- Opening Delimiter -

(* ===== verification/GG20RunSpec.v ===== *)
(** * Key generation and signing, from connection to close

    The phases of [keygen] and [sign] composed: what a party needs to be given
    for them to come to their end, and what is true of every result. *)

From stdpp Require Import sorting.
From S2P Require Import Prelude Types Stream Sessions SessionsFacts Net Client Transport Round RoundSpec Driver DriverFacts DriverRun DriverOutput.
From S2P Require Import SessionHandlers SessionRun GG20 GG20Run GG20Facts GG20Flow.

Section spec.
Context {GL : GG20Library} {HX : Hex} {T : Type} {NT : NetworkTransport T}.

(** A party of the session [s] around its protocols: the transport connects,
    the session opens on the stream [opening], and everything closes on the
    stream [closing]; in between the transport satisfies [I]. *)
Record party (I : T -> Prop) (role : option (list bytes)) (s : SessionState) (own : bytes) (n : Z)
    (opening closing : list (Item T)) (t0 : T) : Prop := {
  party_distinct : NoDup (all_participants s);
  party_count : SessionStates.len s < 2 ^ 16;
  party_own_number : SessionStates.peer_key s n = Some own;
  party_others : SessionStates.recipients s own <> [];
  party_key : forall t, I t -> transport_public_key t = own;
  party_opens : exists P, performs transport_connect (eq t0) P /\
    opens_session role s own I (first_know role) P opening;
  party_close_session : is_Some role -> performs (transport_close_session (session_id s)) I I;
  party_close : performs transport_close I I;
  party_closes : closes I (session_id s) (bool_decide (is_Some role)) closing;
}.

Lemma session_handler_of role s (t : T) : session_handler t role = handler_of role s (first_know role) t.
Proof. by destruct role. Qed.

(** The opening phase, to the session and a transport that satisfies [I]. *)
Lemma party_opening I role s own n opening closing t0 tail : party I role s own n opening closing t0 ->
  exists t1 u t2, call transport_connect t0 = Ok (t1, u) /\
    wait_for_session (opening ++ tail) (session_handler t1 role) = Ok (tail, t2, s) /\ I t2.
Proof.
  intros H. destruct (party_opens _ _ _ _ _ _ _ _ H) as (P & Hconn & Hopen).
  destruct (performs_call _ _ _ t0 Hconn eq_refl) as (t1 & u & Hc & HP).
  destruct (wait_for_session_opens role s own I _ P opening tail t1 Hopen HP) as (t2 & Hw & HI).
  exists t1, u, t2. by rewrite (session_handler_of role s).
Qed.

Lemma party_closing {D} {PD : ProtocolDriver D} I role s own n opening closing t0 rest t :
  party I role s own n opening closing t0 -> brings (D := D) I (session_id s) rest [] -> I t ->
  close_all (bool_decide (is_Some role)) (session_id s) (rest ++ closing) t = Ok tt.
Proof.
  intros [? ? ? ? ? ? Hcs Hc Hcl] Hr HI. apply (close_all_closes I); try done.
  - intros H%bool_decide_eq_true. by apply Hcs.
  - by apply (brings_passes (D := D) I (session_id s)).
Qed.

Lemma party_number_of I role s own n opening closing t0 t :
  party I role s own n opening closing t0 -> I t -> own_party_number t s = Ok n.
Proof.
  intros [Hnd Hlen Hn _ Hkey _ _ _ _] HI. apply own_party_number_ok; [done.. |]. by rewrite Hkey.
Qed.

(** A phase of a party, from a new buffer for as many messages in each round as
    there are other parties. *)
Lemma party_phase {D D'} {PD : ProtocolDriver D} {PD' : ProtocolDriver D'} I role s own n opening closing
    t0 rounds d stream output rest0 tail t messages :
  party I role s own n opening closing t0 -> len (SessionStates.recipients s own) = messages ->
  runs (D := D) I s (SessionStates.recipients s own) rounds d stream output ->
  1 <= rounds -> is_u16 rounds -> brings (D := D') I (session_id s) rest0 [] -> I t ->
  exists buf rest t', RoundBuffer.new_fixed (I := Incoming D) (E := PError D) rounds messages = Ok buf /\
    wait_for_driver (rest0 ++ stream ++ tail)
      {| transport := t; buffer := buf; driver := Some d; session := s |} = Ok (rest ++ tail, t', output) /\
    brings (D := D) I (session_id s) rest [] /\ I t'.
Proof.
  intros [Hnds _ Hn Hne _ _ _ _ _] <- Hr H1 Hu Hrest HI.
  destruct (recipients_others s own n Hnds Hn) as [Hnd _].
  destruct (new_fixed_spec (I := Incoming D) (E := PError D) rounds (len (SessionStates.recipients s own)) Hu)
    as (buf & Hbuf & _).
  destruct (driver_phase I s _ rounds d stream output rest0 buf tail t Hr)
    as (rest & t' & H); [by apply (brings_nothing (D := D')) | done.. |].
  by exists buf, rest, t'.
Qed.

- Closing Delimiter -

- **Work task**:
Look above for every line with the word "Hopen" and copy it.

- **Written answer**:
  intros H. destruct (party_opens _ _ _ _ _ _ _ _ H) as (P & Hconn & Hopen).
  destruct (wait_for_session_opens role s own I _ P opening tail t1 Hopen HP) as (t2 & Hw & HI).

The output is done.